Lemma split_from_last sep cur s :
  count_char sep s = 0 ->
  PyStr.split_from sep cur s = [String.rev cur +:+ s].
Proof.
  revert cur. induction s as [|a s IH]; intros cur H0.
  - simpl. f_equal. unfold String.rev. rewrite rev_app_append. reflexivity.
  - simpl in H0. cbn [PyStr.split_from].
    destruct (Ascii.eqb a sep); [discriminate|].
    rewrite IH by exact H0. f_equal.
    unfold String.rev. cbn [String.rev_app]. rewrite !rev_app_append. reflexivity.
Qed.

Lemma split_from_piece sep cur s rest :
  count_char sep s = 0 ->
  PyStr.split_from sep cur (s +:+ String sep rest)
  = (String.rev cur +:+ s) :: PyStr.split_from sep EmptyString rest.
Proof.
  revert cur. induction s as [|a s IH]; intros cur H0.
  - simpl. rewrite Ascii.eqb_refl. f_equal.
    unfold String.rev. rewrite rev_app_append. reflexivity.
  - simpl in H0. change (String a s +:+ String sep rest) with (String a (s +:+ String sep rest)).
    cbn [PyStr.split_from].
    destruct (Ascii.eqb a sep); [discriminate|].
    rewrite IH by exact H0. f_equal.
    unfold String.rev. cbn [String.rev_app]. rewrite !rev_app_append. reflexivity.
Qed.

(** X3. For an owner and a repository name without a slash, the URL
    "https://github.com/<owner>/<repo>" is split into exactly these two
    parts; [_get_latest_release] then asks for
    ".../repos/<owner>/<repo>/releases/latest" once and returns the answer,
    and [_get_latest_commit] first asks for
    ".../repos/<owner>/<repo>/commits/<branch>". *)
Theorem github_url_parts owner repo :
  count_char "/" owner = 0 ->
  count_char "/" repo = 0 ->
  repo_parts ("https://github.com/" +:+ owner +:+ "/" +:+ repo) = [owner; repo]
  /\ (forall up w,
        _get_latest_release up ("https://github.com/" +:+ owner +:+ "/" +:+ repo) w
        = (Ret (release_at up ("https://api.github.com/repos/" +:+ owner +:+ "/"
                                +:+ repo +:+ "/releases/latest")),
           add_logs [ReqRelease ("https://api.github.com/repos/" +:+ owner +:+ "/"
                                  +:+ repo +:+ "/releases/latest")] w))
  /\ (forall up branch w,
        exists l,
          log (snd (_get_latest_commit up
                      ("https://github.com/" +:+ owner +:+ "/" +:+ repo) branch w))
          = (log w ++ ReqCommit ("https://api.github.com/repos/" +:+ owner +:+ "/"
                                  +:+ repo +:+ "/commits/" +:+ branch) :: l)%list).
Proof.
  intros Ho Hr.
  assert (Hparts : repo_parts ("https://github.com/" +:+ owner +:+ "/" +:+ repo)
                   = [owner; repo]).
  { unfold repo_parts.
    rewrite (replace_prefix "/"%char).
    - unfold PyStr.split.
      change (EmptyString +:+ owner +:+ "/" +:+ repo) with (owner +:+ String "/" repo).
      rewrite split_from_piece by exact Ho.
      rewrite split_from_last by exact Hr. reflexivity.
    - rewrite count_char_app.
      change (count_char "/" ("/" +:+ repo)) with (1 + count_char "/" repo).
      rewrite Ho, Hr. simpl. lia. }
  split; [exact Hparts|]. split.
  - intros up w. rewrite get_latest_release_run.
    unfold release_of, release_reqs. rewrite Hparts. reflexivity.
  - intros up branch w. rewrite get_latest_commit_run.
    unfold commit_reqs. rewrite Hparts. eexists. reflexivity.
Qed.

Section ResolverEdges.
◆ ◆ ◆ ◆
Assignment: Repeat the whole listing exactly.

Reply to the task:
Lemma split_from_last sep cur s :
  count_char sep s = 0 ->
  PyStr.split_from sep cur s = [String.rev cur +:+ s].
Proof.
  revert cur. induction s as [|a s IH]; intros cur H0.
  - simpl. f_equal. unfold String.rev. rewrite rev_app_append. reflexivity.
  - simpl in H0. cbn [PyStr.split_from].
    destruct (Ascii.eqb a sep); [discriminate|].
    rewrite IH by exact H0. f_equal.
    unfold String.rev. cbn [String.rev_app]. rewrite !rev_app_append. reflexivity.
Qed.

Lemma split_from_piece sep cur s rest :
  count_char sep s = 0 ->
  PyStr.split_from sep cur (s +:+ String sep rest)
  = (String.rev cur +:+ s) :: PyStr.split_from sep EmptyString rest.
Proof.
  revert cur. induction s as [|a s IH]; intros cur H0.
  - simpl. rewrite Ascii.eqb_refl. f_equal.
    unfold String.rev. rewrite rev_app_append. reflexivity.
  - simpl in H0. change (String a s +:+ String sep rest) with (String a (s +:+ String sep rest)).
    cbn [PyStr.split_from].
    destruct (Ascii.eqb a sep); [discriminate|].
    rewrite IH by exact H0. f_equal.
    unfold String.rev. cbn [String.rev_app]. rewrite !rev_app_append. reflexivity.
Qed.

(** X3. For an owner and a repository name without a slash, the URL
    "https://github.com/<owner>/<repo>" is split into exactly these two
    parts; [_get_latest_release] then asks for
    ".../repos/<owner>/<repo>/releases/latest" once and returns the answer,
    and [_get_latest_commit] first asks for
    ".../repos/<owner>/<repo>/commits/<branch>". *)
Theorem github_url_parts owner repo :
  count_char "/" owner = 0 ->
  count_char "/" repo = 0 ->
  repo_parts ("https://github.com/" +:+ owner +:+ "/" +:+ repo) = [owner; repo]
  /\ (forall up w,
        _get_latest_release up ("https://github.com/" +:+ owner +:+ "/" +:+ repo) w
        = (Ret (release_at up ("https://api.github.com/repos/" +:+ owner +:+ "/"
                                +:+ repo +:+ "/releases/latest")),
           add_logs [ReqRelease ("https://api.github.com/repos/" +:+ owner +:+ "/"
                                  +:+ repo +:+ "/releases/latest")] w))
  /\ (forall up branch w,
        exists l,
          log (snd (_get_latest_commit up
                      ("https://github.com/" +:+ owner +:+ "/" +:+ repo) branch w))
          = (log w ++ ReqCommit ("https://api.github.com/repos/" +:+ owner +:+ "/"
                                  +:+ repo +:+ "/commits/" +:+ branch) :: l)%list).
Proof.
  intros Ho Hr.
  assert (Hparts : repo_parts ("https://github.com/" +:+ owner +:+ "/" +:+ repo)
                   = [owner; repo]).
  { unfold repo_parts.
    rewrite (replace_prefix "/"%char).
    - unfold PyStr.split.
      change (EmptyString +:+ owner +:+ "/" +:+ repo) with (owner +:+ String "/" repo).
      rewrite split_from_piece by exact Ho.
      rewrite split_from_last by exact Hr. reflexivity.
    - rewrite count_char_app.
      change (count_char "/" ("/" +:+ repo)) with (1 + count_char "/" repo).
      rewrite Ho, Hr. simpl. lia. }
  split; [exact Hparts|]. split.
  - intros up w. rewrite get_latest_release_run.
    unfold release_of, release_reqs. rewrite Hparts. reflexivity.
  - intros up branch w. rewrite get_latest_commit_run.
    unfold commit_reqs. rewrite Hparts. eexists. reflexivity.
Qed.

Section ResolverEdges.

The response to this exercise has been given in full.